Someone who has been incredibly supportive to us, although somewhat at a distance, has been Nanda's cousin SL.
I met SL here many many years ago – early '90s I think – when she'd just started at the BBC and was accompanying another (Anglo) BBC journalist here to cover something or other.
We became firm friends over time, especially as she was/is a great friend of my ex-partner.
When I met Nanda, they didn't even know (of) each other. Only after talking to Nanda's father, did I discover that he was SL's father's nephew (so strictly speaking SL and Nanda's father are first cousins). Everyone here seems to be related somehow or other!
SL continues to work for the BBC, has gained a B.A., M.A. and UK nationality.

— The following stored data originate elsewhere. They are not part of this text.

(** * Certificate revocation command: reason codes, client resolution, dispatch

    A shallow embedding of [command/ca/revoke.go].  Go strings are byte
    sequences and are modelled as [string]; Go's [int] is the 64-bit signed
    integer and is modelled as [Z] together with its range.  Collaborators
    that live outside the file (the token parser, the PEM readers, the CA
    client, the file system) are fields of a [World] record. *)

From Stdlib Require Import ZArith List String Ascii Bool Lia.
Import ListNotations.
Local Open Scope string_scope.
Local Open Scope Z_scope.
Local Open Scope list_scope.

(** ** Byte-level helpers for Go strings *)

Module GoString.

Definition byte_of (c : ascii) : Z := Z.of_N (N_of_ascii c).

Definition byte_to (z : Z) : ascii := ascii_of_N (Z.to_N z).

(** [utf8.RuneSelf]: bytes below it are single-byte runes. *)
Definition RuneSelf : Z := 128.

Definition is_upper (c : ascii) : bool :=
  (byte_of "A" <=? byte_of c) && (byte_of c <=? byte_of "Z").

Definition lower_byte (c : ascii) : ascii :=
  if is_upper c then byte_to (byte_of c + (byte_of "a" - byte_of "A")) else c.

Fixpoint isASCII (s : string) : bool :=
  match s with
  | EmptyString => true
  | String c r => (byte_of c <? RuneSelf) && isASCII r
  end.

Fixpoint map_bytes (f : ascii -> ascii) (s : string) : string :=
  match s with
  | EmptyString => EmptyString
  | String c r => String (f c) (map_bytes f r)
  end.

(** [strings.HasPrefix]. *)
Fixpoint HasPrefix (s p : string) : bool :=
  match p, s with
  | EmptyString, _ => true
  | String a p', String b s' => Ascii.eqb a b && HasPrefix s' p'
  | String _ _, EmptyString => false
  end.

(** [strings.ReplaceAll s " " ""]: every space byte is dropped. *)
Fixpoint remove_spaces (s : string) : string :=
  match s with
  | EmptyString => EmptyString
  | String c r => if Ascii.eqb c " " then remove_spaces r else String c (remove_spaces r)
  end.

Section Unicode.

(** The two places where the Go library consults its Unicode tables:
    [strings.Map unicode.ToLower] on a string holding a byte >= RuneSelf,
    and the rune loop of [strings.EqualFold] on the two remainders. *)
Variable MapUnicodeToLower : string -> string.
Variable EqualFoldUnicode : string -> string -> bool.

(** [strings.ToLower]: the ASCII-only path is byte-wise. *)
Definition ToLower (s : string) : string :=
  if isASCII s then map_bytes lower_byte s else MapUnicodeToLower s.

(** [strings.EqualFold]: the byte loop runs while both strings have bytes;
    on the first byte pair with the high bit set the rune loop takes over. *)
Fixpoint EqualFold (s t : string) : bool :=
  match s, t with
  | String sr s', String tr t' =>
      if RuneSelf <=? Z.lor (byte_of sr) (byte_of tr) then EqualFoldUnicode s t
      else if Ascii.eqb tr sr then EqualFold s' t'
      else
        let lo := if byte_of tr <? byte_of sr then tr else sr in
        let hi := if byte_of tr <? byte_of sr then sr else tr in
        if is_upper lo && (byte_of hi =? byte_of lo + (byte_of "a" - byte_of "A"))
        then EqualFold s' t'
        else false
  | EmptyString, EmptyString => true
  | _, _ => false
  end.

End Unicode.

End GoString.

(** ** [strconv]: decimal conversion on the 64-bit [int] *)

Module Strconv.

Import GoString.

Definition minInt : Z := - 2 ^ 63.
Definition maxInt : Z := 2 ^ 63 - 1.

Definition digit_val (c : ascii) : option Z :=
  let d := byte_of c - byte_of "0" in
  if (0 <=? d) && (d <=? 9) then Some d else None.

(** The digit loop: [n = n*10 + int(ch)], a non-digit is a syntax error. *)
Fixpoint digits_from (s : string) (n : Z) : option Z :=
  match s with
  | EmptyString => Some n
  | String c r =>
      match digit_val c with
      | Some d => digits_from r (n * 10 + d)
      | None => None
      end
  end.

(** [strconv.Atoi]: an optional sign, at least one digit, digits only, and a
    value that fits [int]; [None] stands for the [NumError] results (syntax
    and range). *)
Definition Atoi (s : string) : option Z :=
  match s with
  | EmptyString => None
  | String c r =>
      let neg := Ascii.eqb c "-" in
      let body := if neg || Ascii.eqb c "+" then r else s in
      match body with
      | EmptyString => None
      | _ =>
          match digits_from body 0 with
          | Some n =>
              let v := if neg then - n else n in
              if (minInt <=? v) && (v <=? maxInt) then Some v else None
          | None => None
          end
      end
  end.

Definition digit_char (d : Z) : ascii := byte_to (byte_of "0" + d).

(** The formatting loop of [strconv.Itoa]: least significant digit first,
    written in front of what is already there. *)
Fixpoint utoa_loop (fuel : nat) (u : Z) (acc : string) : string :=
  let acc' := String (digit_char (u mod 10)) acc in
  match fuel with
  | O => acc'
  | S f => if u <? 10 then acc' else utoa_loop f (u / 10) acc'
  end.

She hopes to come back here and is building a house here ... but I fear will never find gainful employment here. She has absorbed the journalistic standards of the BBC. She came back briefly in the late '90s and started an interview program on national TV asking hard-hitting questions of our politicians – and they didn't like it. The politicos/ruling-class put the pressure on, the program was axed and she returned to London.

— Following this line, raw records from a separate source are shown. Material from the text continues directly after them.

(** The session once the share [s] is recorded:
    [d.partialsIdx[s.I] = true; d.partials = append(d.partials, s)]. *)
Definition recorded (s : PriShare.t) (d : DSS.t) : DSS.t :=
  DSS.set_partials (DSS.partials d ++ [s])
    (DSS.set_partialsIdx (<[PriShare.I s := true]> (DSS.partialsIdx d)) d).

(** The accepted shares the session holds under the index [i]. *)
Definition held (i : Z) (d : DSS.t) : list PriShare.t :=
  filter (fun s => PriShare.I s = i) (DSS.partials d).

(** The share local issuance computes for the challenge [hash]:
    [hash * alpha + beta] under the index of the owner. *)
Definition response (d : DSS.t) (hash : Scalar) : PriShare.t :=
  PriShare.mk _ (DSS.index d)
    (Scalar_Add
       (Scalar_Mul hash (PriShare.V (DistKeyShare.PriShare (DSS.long d))))
       (PriShare.V (DistKeyShare.PriShare (DSS.random d)))).

(** The public commitments to the long-term and to the one-time share of
    participant [i]: the two public polynomials evaluated at [i]. *)
Definition longShare (d : DSS.t) (i : Z) : Point :=
  PubShare.V (PubPoly_Eval (DSS.longPoly d) i).
Definition randShare (d : DSS.t) (i : Z) : Point :=
  PubShare.V (PubPoly_Eval (DSS.randomPoly d) i).
End Vocabulary.

(** ** Sequences of calls *)

Section Calls.
Context {S : Suite} {P : Packages S}.

(** A call of a method of the session by its user. *)
Inductive call : Type :=
| CallPartialSig (r : Entropy)
| CallProcessPartialSig (ps : PartialSig.t)
| CallEnoughPartialSig
| CallSignature.

(** The session after a call.  A call that panics leaves the session as
    it was when the panic was raised; the user that recovers from the panic
    goes on with that session. *)
Definition after_call (c : call) (d : DSS.t) : DSS.t :=
  match c with
  | CallPartialSig r => snd (DSS.PartialSig r d)
  | CallProcessPartialSig ps => snd (DSS.ProcessPartialSig ps d)
  | CallEnoughPartialSig => snd (DSS.EnoughPartialSig d)
  | CallSignature => snd (DSS.Signature d)
  end.

Definition after_calls (cs : list call) (d : DSS.t) : DSS.t :=
  fold_left (fun d c => after_call c d) cs d.

(** [d'] is [d] up to the three fields the methods assign. *)
Definition same_configuration (d d' : DSS.t) : Prop :=
  DSS.set_signed (DSS.signed d)
    (DSS.set_partials (DSS.partials d)
       (DSS.set_partialsIdx (DSS.partialsIdx d) d')) = d.

(** The accepted set holds exactly the indices of the accepted list. *)
Definition indexed (d : DSS.t) : Prop :=
  forall i : Z,
    is_Some (DSS.partialsIdx d !! i) <->
    exists s, s ∈ DSS.partials d /\ PriShare.I s = i.

(** The accepted list holds at most one share per index. *)
Definition distinct (d : DSS.t) : Prop :=
  NoDup (map PriShare.I (DSS.partials d)).

(** No partial signature with the index [i] is submitted before the first
    call of [PartialSig]. *)
Fixpoint issue_first (i : Z) (cs : list call) : Prop :=
  match cs with
  | [] => True
  | CallPartialSig _ :: _ => True
  | CallProcessPartialSig ps :: cs' =>
      PriShare.I (PartialSig.Partial ps) <> i /\ issue_first i cs'
  | _ :: cs' => issue_first i cs'
  end.

End Calls.

(** What the protocol takes for granted of its collaborators: the map
    from scalars to multiples of the base point is linear, and a signature
    made by [schnorr.Sign] with a key verifies under the public point of
    that key. *)
Class SchnorrLaws (S : Suite) (P : Packages S) : Prop := {
  Mul_Add : forall a b : Scalar,
    Mul (Scalar_Add a b) None = Point_Add (Mul a None) (Mul b None);
  Mul_Mul : forall h a : Scalar,
    Mul (Scalar_Mul h a) None = Mul h (Some (Mul a None));
  Sign_Verify : forall (r : Entropy) (x : Scalar) (m sig : list byte),
    schnorr_Sign r x m = Ok sig -> schnorr_Verify (Mul x None) m sig = None;
}.

(** ** A small instance to run the session on

    The additive group of integers modulo 251 with base point 1; a point
    is the byte holding its residue.  Both hashes are the identity on byte
    strings; [share] interpolates over the field of 251 elements and
    [schnorr] and [eddsa] are Schnorr's scheme over this group.  The
    instance is used to run the definitions on concrete sessions. *)

Module Toy.

Definition q : Z := 251.

Definition byte_of_Z (z : Z) : byte :=
  default x00 (Byte.of_N (Z.to_N (z mod 256))).

Definition Z_of_byte (b : byte) : Z := Z.of_N (Byte.to_N b).

(** little-endian value of a byte string, reduced modulo [q] *)
Definition scalar_of_bytes (l : list byte) : Z :=
  fold_right (fun b acc => Z_of_byte b + 256 * acc) 0 l mod q.

Definition point_of_Z (z : Z) : byte := byte_of_Z (z mod q).

#[export] Instance suite : Suite := {|
  Scalar := Z;
  Point := byte;
  Scalar_Mul a b := (a * b) mod q;
  Scalar_Add a b := (a + b) mod q;
  Scalar_SetBytes := scalar_of_bytes;
  Scalar_MarshalTo s := [byte_of_Z (s mod q)];
  Point_Base := point_of_Z 1;
  Point_Mul s p := point_of_Z (s * Z_of_byte p);
  Point_Add a b := point_of_Z (Z_of_byte a + Z_of_byte b);
  Point_Equal := Byte.eqb;
  Point_MarshalTo p := [p];
  Hash_Sum l := l;
|}.

(** inverse modulo the prime [q], by Fermat's little theorem *)
Definition inv (a : Z) : Z := (a ^ (q - 2)) mod q.

(** Horner evaluation of the committed polynomial at [1 + i]. *)
Definition eval (commits : list byte) (i : Z) : byte :=
  fold_right (fun c v => Point_Add (Point_Mul (1 + i) v) c) (point_of_Z 0) commits.

(** Lagrange basis at the origin for the abscissa [xi] among [xs]. *)
Definition basis (xi : Z) (xs : list Z) : Z :=
  fold_right
    (fun xj acc => if Z.eqb xj xi then acc else (acc * (xj * inv (xj - xi))) mod q)
    1 xs.

Definition recover (shares : list PriShare.t) (t n : Z) : result Z :=
  if bool_decide (Z.of_nat (length shares) < t) then
    Err (errors_New "share: not enough shares to recover secret")
  else
    let used := take (Z.to_nat t) shares in
    let xs := map (fun s => 1 + PriShare.I s) used in
    Ok (fold_right
          (fun s acc => (acc + PriShare.V s * basis (1 + PriShare.I s) xs) mod q)
          0 used).

(** Schnorr's signature: [R || s] with [s = k + x * H(public || R || msg)]. *)
Definition sign (r : list byte) (x : Z) (msg : list byte) : result (list byte) :=
  match r with
  | [] => Err (errors_New "schnorr: random stream exhausted")
  | _ =>
    let k := scalar_of_bytes r in
    let R := Mul k None in
    let h := scalar_of_bytes (Point_MarshalTo (Mul x None) ++ Point_MarshalTo R ++ msg) in
    Ok (Point_MarshalTo R ++ Scalar_MarshalTo (Scalar_Add k (Scalar_Mul x h)))
  end.

(** Schnorr's verification with the challenge [H (first || second || msg)]. *)
Definition verify (challenge : byte -> byte -> list byte -> Z)
    (public : byte) (msg sig : list byte) : option error :=
  match sig with
  | [R; s] =>
    if Byte.eqb (Mul (Z_of_byte s) None)
         (Point_Add R (Point_Mul (challenge public R msg) public))
    then None
    else Some (errors_New "schnorr: invalid signature")
  | _ => Some (errors_New "schnorr: signature of invalid length")
  end.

Although we have a multi-party democracy since 1992 (semi-functioning but very successful in African terms – another post), and officially censorship is not permitted, journalistic self-censorship is common. SL would not accept this.
She's also a published poet – though I don't think anything has been translated into English yet.
SL lives in London – about 350 miles from us. But she has visited and phones regularly. She has seen us through some emotional crises, talking to and calming down Nanda when I couldn't.
Thank you SL – you supported me before Nanda and you support us now.